What the exercise asks:
In the data below, the answer is the run of lines from the line containing "match oldest_first with" through the line containing "match status s", both included; print it exactly and nothing else.

Input records:
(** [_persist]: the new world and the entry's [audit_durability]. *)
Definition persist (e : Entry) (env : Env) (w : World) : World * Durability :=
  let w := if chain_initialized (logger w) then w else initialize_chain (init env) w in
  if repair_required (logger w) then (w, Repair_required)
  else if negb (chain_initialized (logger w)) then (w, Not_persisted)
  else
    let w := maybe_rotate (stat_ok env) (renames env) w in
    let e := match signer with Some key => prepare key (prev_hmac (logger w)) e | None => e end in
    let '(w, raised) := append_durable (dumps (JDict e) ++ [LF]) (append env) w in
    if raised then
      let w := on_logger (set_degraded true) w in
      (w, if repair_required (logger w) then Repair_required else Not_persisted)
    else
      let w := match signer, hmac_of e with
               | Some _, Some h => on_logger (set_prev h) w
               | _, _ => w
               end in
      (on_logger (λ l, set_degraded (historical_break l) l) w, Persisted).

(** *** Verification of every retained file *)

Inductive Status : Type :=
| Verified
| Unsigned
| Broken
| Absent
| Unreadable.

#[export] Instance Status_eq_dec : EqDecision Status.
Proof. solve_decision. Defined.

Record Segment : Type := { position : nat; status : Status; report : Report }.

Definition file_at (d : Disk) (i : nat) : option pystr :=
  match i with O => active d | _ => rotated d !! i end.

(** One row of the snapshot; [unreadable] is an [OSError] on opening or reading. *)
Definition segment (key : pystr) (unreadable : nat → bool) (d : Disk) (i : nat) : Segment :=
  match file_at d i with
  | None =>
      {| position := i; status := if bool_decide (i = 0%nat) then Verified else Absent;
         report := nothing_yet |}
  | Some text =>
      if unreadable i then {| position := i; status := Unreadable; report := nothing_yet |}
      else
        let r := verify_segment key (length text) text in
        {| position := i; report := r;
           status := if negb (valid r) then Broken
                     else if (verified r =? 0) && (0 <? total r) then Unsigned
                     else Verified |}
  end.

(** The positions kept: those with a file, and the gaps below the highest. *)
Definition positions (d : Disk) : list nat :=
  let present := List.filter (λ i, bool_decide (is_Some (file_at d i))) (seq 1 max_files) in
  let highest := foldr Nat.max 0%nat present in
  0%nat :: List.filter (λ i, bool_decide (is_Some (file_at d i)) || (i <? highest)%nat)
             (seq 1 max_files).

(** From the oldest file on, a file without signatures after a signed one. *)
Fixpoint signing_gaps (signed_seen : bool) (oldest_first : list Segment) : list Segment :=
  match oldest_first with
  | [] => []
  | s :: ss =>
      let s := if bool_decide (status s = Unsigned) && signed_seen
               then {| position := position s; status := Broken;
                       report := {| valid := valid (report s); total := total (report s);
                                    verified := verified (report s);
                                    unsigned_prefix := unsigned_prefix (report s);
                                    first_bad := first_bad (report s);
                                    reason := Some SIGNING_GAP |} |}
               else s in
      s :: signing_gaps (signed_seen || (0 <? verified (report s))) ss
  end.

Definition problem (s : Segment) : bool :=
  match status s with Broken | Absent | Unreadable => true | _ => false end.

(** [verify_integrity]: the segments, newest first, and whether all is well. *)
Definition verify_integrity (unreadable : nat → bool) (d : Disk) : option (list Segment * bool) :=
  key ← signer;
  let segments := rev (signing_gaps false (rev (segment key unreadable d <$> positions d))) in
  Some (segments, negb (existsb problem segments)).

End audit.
* * *
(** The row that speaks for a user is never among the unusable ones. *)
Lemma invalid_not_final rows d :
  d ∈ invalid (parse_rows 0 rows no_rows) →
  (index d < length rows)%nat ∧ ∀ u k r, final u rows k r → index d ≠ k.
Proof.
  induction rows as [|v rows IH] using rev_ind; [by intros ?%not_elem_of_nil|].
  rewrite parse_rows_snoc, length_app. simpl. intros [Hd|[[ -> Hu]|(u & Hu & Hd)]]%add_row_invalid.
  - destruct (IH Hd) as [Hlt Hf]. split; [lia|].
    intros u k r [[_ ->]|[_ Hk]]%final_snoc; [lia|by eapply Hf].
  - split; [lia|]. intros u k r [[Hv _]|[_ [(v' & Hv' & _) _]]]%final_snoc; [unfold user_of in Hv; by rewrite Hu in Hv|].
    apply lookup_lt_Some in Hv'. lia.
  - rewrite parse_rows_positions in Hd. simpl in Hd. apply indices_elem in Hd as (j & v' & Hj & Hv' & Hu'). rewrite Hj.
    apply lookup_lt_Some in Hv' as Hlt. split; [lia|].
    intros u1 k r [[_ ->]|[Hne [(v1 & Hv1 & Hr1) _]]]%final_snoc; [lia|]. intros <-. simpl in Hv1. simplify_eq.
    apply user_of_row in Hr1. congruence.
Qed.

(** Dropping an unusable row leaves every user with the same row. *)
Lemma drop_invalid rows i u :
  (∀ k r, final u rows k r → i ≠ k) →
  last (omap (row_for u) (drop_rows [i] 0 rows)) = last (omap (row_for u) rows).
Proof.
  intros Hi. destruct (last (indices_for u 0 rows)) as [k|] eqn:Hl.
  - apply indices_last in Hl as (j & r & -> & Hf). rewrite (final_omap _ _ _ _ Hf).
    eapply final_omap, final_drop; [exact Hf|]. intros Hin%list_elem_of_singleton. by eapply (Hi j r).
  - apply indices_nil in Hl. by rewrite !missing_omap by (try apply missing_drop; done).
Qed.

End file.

Solution to this task:
  match oldest_first with
  | [] => []
  | s :: ss =>
      let s := if bool_decide (status s = Unsigned) && signed_seen
               then {| position := position s; status := Broken;
                       report := {| valid := valid (report s); total := total (report s);
                                    verified := verified (report s);
                                    unsigned_prefix := unsigned_prefix (report s);
                                    first_bad := first_bad (report s);
                                    reason := Some SIGNING_GAP |} |}
               else s in
      s :: signing_gaps (signed_seen || (0 <? verified (report s))) ss
  end.

Definition problem (s : Segment) : bool :=
  match status s with Broken | Absent | Unreadable => true | _ => false end.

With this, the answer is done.